When I wrote a six-part series about consumer genetic testing last year for Newsweek, I was not an advocate on either side. (At least I didn’t start out that way.) Now I find myself squarely in one camp and sorely disappointed in the way the dialogue on the issue has played out over the last few months. What motivated me to write about the issue in the first place was a feeling that consumers were being left out of a debate that was supposed to be about them. Critics in Congress and the GAO were concerned that people would mistakenly treat their necessarily incomplete genetic data sets as crystal balls, but how many customers were actually invited to the Congressional hearing to share how they might think about their results? None. This time around, at the public meeting, how many consumers were expressly invited to speak? None.

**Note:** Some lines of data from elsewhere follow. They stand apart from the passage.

Lemma rtbar_loop_body fuel pre es trailer acc :
  Forall wf_rtbar es → (length (rtbar_body es) < fuel)%nat →
  rtbar_loop fuel (pre ++ rtbar_body es ++ trailer)
    (length pre + length (rtbar_body es)) (length pre) acc = Ret (acc ++ es).
Proof.
  intros Hes. revert fuel pre acc. induction Hes as [|e es He Hes IH]; intros fuel pre acc Hf;
    (destruct fuel as [|fuel]; [lia|]); cbn [rtbar_loop].
  { rewrite (proj2 (Nat.ltb_lt _ _)) by (cbn; lia). by rewrite app_nil_r. }
  destruct e as [[id t] p]. destruct He as (Hid & Ht & Hp). cbn [fst snd] in *.
  rewrite rtbar_body_cons, length_app, length_rtbar_entry in *. cbn [snd] in *.
  rewrite (proj2 (Nat.ltb_ge _ _)) by lia.
  set (r := rtbar_body es ++ trailer).
  assert (∀ a x y, pre ++ to_be 4 id ++ to_be 4 t ++ [Z.of_nat (length p)] ++ p ++ r = a ++ x ++ y →
    ∀ i j, i = length a → j = (length a + length x)%nat →
    slice (pre ++ (rtbar_entry (id, t, p) ++ rtbar_body es) ++ trailer) i j = Ret x) as Hs.
  { intros a x y E i j -> ->. apply (slice_at _ a x y); [|done|done]. rewrite <-E.
    unfold rtbar_entry, r. cbn [fst snd]. by rewrite <-!app_assoc. }
  assert (∀ n z, length (to_be n z) = n) as HL by apply length_to_be.
  rewrite (Hs pre (to_be 4 id) _ eq_refl) by (rewrite ?HL; lia). cbn [obind].
  rewrite (Hs (pre ++ to_be 4 id) (to_be 4 t) _ (app_assoc _ _ _)) by (rewrite ?length_app, ?HL; lia).
  cbn [obind].
  rewrite (Hs (pre ++ to_be 4 id ++ to_be 4 t) [Z.of_nat (length p)] (p ++ r));
    [|by rewrite <-!app_assoc|rewrite !length_app, !HL; lia|rewrite !length_app, !HL; simpl; lia].
  cbn [obind]. rewrite from_be_single, Nat2Z.id.
  rewrite (proj2 (Nat.ltb_ge _ _)) by lia.
  rewrite (Hs (pre ++ to_be 4 id ++ to_be 4 t ++ [Z.of_nat (length p)]) p r);
    [|by rewrite <-!app_assoc|rewrite !length_app, !HL; simpl; lia..].
  cbn [obind]. rewrite !from_be_to_be by done.
  specialize (IH fuel (pre ++ rtbar_entry (id, t, p)) (acc ++ [(id, t, p)])).
  rewrite length_app, length_rtbar_entry, <-!app_assoc in IH. cbn [snd app] in IH.
  rewrite <-app_assoc. rewrite <-IH by lia. f_equal; lia.
Qed.

(** The entries of a bar frame are read back whole and in order, whatever
    trailer follows the declared size, at any length of the frame. *)
Theorem rtbar_entries_roundtrip es trailer :
  Forall wf_rtbar es → Z.of_nat (length trailer) < 8192 →
  rtbar_entries (rtbar_frame es trailer) = Ret es.
Proof.
  intros Hes Ht. unfold rtbar_entries, rtbar_frame.
  set (L := Z.of_nat (length (rtbar_body es))). set (hd := to_be 2 _).
  assert (length hd = 2%nat) as Hhd by apply length_to_be.
  assert (length (hd ++ rtbar_body es ++ trailer) = 2 + length (rtbar_body es) + length trailer)%nat as HL
    by (rewrite !length_app; lia).
  rewrite (proj2 (Nat.ltb_ge _ 2)) by lia.
  rewrite (slice_at _ [] hd (rtbar_body es ++ trailer)) by (done || simpl; lia). cbn [obind].
  pose proof (Z.div_mod (8 * L) 65536 ltac:(lia)). pose proof (Z.mod_pos_bound (8 * L) 65536 ltac:(lia)).
  assert (from_be hd = (8 * L) `mod` 65536) as -> by (apply from_be_to_be; change (256 ^ Z.of_nat 2) with 65536; lia).
  rewrite HL, (raise_bits_to _ _ _ (8 * L / 65536)) by lia. cbn [obind].
  rewrite (div_ceil8_eq _ L) by lia. unfold L. rewrite Nat2Z.id, Nat.min_l by lia.
  pose proof (rtbar_loop_body (S (2 + length (rtbar_body es))) hd es trailer []) as Hb.
  rewrite Hhd in Hb. apply Hb; [done|lia].
Qed.
Lemma fmap_delete {A B} (f : A → B) n (l : list A) : f <$> delete n l = delete n (f <$> l).
Proof. revert n. induction l as [|x l IH]; intros [|n]; cbn; [done..|]. f_equal. apply IH. Qed.

Lemma length_insert_at {A} n (x : A) l : length (insert_at n x l) = S (length l).
Proof. unfold insert_at. rewrite length_app. cbn. rewrite length_take, length_drop. lia. Qed.

Lemma delete_ge {A} n (l : list A) : (length l ≤ n)%nat → delete n l = l.
Proof. revert n. induction l as [|x l IH]; intros [|n] H; cbn in *; [done..|lia|]. f_equal. apply IH. lia. Qed.

Lemma at_set_side {A} s s' (v : A) x :
  at_side s' (set_side s v x) = if bool_decide (s = s') then v else at_side s' x.
Proof. by destruct s, s'. Qed.

Lemma entry_ok_op_cases e : entry_ok e → op e = 0 ∨ op e = 1 ∨ op e = 2 ∨ op e = 3.
Proof. intros (? & _). lia. Qed.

It’s hard to see how people in power could ever look fairly at consumer genetic testing, given that every time they tackle the issue they end up having the same conversation without bothering to get direct input from the people whose welfare they’re purporting to protect. UPDATE: After the meeting, the FDA held an official public comment period. This was a great way to to get consumer input, and the agency should be commended for it.
So here I am again, waving my hands and jumping up and down, trying to provide some of that input.
Last year, I was a potential consumer of genetic scans. Now I’m a current consumer. I bought a kit from 23andMe in August; when I got my SNP list back, I sent it off to deCODEme for a generously donated second opinion. And — attention, FDA! over here! — I found out something earth-shaking.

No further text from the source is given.